I think I will eventually end up with a 30 or 50 even, but im just starting my journey. I like the size of the 10. Sub-ohm... i dont know much about that! Thanks for all the help!


----------



## Viper_SA (28/4/15)

http://ecigssa.co.za/data/attachments/23/23882-b7679969288c27cfa66aa3708da4ae4e.jpg

The best comparison for size I can find right now. Not that big at all


----------



## Wdnsdy (28/4/15)

Which istick is that?


----------



## Viper_SA (28/4/15)

30W. Basically the same size as the 20W, but they fixed the overhang issue with 22mm attys with that little lip on the front.


----------



## Viper_SA (28/4/15)

If you have your heart set on a D16, look here @LandyMan 

http://www.vapescape.co.za/shop/VV-VW-Mods


----------



## Wdnsdy (28/4/15)

Maybe I should just go for the 30w and get it over with! Will the nautilus mini be ok or should I rather go for a subtank mini?


----------



## Viper_SA (28/4/15)

You won't regret the 30W. The subtank mini might be a bit much after coming off cigs. Lots of airflow and not really set up for mouth to lung hits in my experience. More suited to lung hits. As a starter kit I would rather get the Nautilus mini. But that's just my opinion.

Reactions: Agree 1


----------



## Wdnsdy (28/4/15)

Viper_SA said:


> If you have your heart set on a D16, look here @LandyMan
> 
> http://www.vapescape.co.za/shop/VV-VW-Mods



You think the D16 is a better idea than the Mini?


----------



## Viper_SA (28/4/15)

Let me take a picture of the Nautilus on both batteries and post it. You will see what I mean then.


----------



## Viper_SA (28/4/15)

Should give you a better idea of size.

Reactions: Like 1 | Useful 1


----------



## Wdnsdy (28/4/15)

I think it looks much better on the 30W. The D16 is quite long... think I'm going to give that one a skip. Thanks so much for all the help. Much appreciated!

Reactions: Like 2


----------



## Viper_SA (28/4/15)

Wdnsdy said:


> I think it looks much better on the 30W. The D16 is quite long... think I'm going to give that one a skip. Thanks so much for all the help. Much appreciated!

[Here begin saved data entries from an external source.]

Definition is_offer (op : WasmOp) : bool := match op with WOffer _ => true | _ => false end.
Lemma no_channel op (s : N) : is_offer op = false → wc_dc (wchan s) = None → wc_dc (wchan (wasm_op op s)) = None.
Proof using Type.
  intros Ho Hs. rewrite <-Hs. destruct op as [|servers remote|remote|c|servers|frame| |reason|]; try done; simpl.
  - apply keeps_accept_offer.
  - apply keeps_accept_answer.
  - apply keeps_candidate.
  - apply keeps_send.
  - apply keeps_recv.
  - unfold wasm_close, wlook. rewrite io_bind_observe. by destruct (wc_closed (wchan s)).
  - apply keeps_fire.
Qed.

(** The end of a call that answers from a browser cannot send. The data
    channel of the peer gets its handlers but is stored nowhere: whatever has
    happened to a channel that made no offer, though it was opened and frames
    arrive, each frame that is sent fails as if there were no channel. *)
Theorem answerer_cannot_send ops w frame : Forall (λ op, is_offer op = false) ops →
  let s := wasm_run ops (mkW wasm_new w) in
  wasm_send frame s
  = (Raises (StopErr (if wc_closed (wchan s) then ClosedError else Backend "data channel not yet open")), s).
Proof using Type.
  intros Hops s.
  assert (wc_dc (wchan s) = None) as Hdc.
  { unfold s. assert (wc_dc (wchan (mkW wasm_new w)) = None) as Hn by done. revert Hn. generalize (mkW wasm_new w).
    clear s. induction Hops as [|op ops Ho _ IH]; intros s Hs; [done|]. by apply IH, no_channel. }
  unfold wasm_send, wneed_open, wlook, mbind at 1, Io_bind at 1. rewrite io_bind_observe.
  destruct (wc_closed (wchan s)); [done|]. simpl. rewrite io_bind_observe. by rewrite Hdc.
Qed.
End answerer.

(** ** A browser that takes everything; what it calls back is scripted *)
Definition toy_rtc : Rtc (list (list RtcCallback)) := {|
  rtc_new _ w := (Ok (), w); rtc_create_data_channel _ w := (1, w); rtc_create_offer w := (Ok (Some "v=0"), w);
  rtc_create_answer w := (Ok (Some "v=0"), w); rtc_set_local w := (Ok (), w); rtc_set_remote _ w := (Ok (), w);
  rtc_candidate _ w := (Ok (), w); rtc_add_candidate _ w := (Ok (), w); rtc_send _ _ w := (Ok (), w);
  rtc_close_dc _ w := w; rtc_close_pc w := w; rtc_fired w := match w with [] => ([], w) | cbs :: l => (cbs, l) end |}.
(** *** Waiting for an event *)
(** Each sync takes at least [tick] of the browser's clock, which is not turned
    back. *)
Class WaitLaws (tick : Z) : Prop := {
  tick_positive : (0 < tick)%Z;
  sync_ticks st w : (br_now w + tick ≤ br_now (sdk_sync_once st w).2)%Z;
  messages_forward r w : (br_now w ≤ br_now (sdk_messages r w).2)%Z;
}.

(** A state in which the room held the events [chunk]. *)
Definition held (rid : string) (chunk : list string) : Prop := ∃ w w', sdk_messages rid w = (Returns chunk, w').

Lemma wait_until_result fuel rid ty seen deadline w text w' :
  wait_for_event to_string fuel rid ty seen deadline w = (Returns (Some text), w') →
  text = "null" ∧ (deadline ≤ br_now w')%Z ∨
  ∃ chunk json, held rid chunk ∧ json ∈ parsed_events chunk ∧ text = to_string json ∧
    get_str json "type" = Some ty ∧ event_id_of json ∉ seen.
Proof using Type.
  revert w. induction fuel as [|fuel IH]; intros w; [done|]. cbn [wait_for_event]. rewrite io_bind_observe.
  destruct (decide (br_now w < deadline)%Z) as [Hlt|Hge]; [|intros [= <- <-]; left; split; [done|lia]].
  intros (u & w1 & Hs & Hk)%io_bind_returns. rewrite io_bind_observe in Hk.
  destruct (sdk_get_room rid w1); [|by apply IH in Hk].
  apply io_bind_returns in Hk as (chunk & w2 & Hm & Hk).
  destruct (List.find _ (parsed_events chunk)) as [json|] eqn:Hf; [|by apply IH in Hk].
  injection Hk as <- <-. right. apply find_some in Hf as [Hin Hw].
  apply andb_true_iff in Hw as [Ht Hn]. exists chunk, json.
  split; [by eexists _, _|]. split; [by apply list_elem_of_In|]. split; [done|].
  split; [by apply bool_decide_eq_true in Ht|]. apply negb_true_iff in Hn. by apply bool_decide_eq_false in Hn.
Qed.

Pleasure to help out. Enjoy the vape mail

Reactions: Like 2


----------



## WillieRoux (29/4/15)

Plus the 30 watt istick is 2200 mah....500 mah more than the D16

Reactions: Useful 1


----------



## jackass (29/4/15)

Viper_SA said:


> View attachment 26157
> View attachment 26158
> 
> 
> Should give you a better idea of size.


O crap I was trying to say helpful and somehow hit dislike shit how do I fix it.

Reactions: Funny 4


----------



## jackass (29/4/15)

OK fixed it.

Reactions: Like 2


----------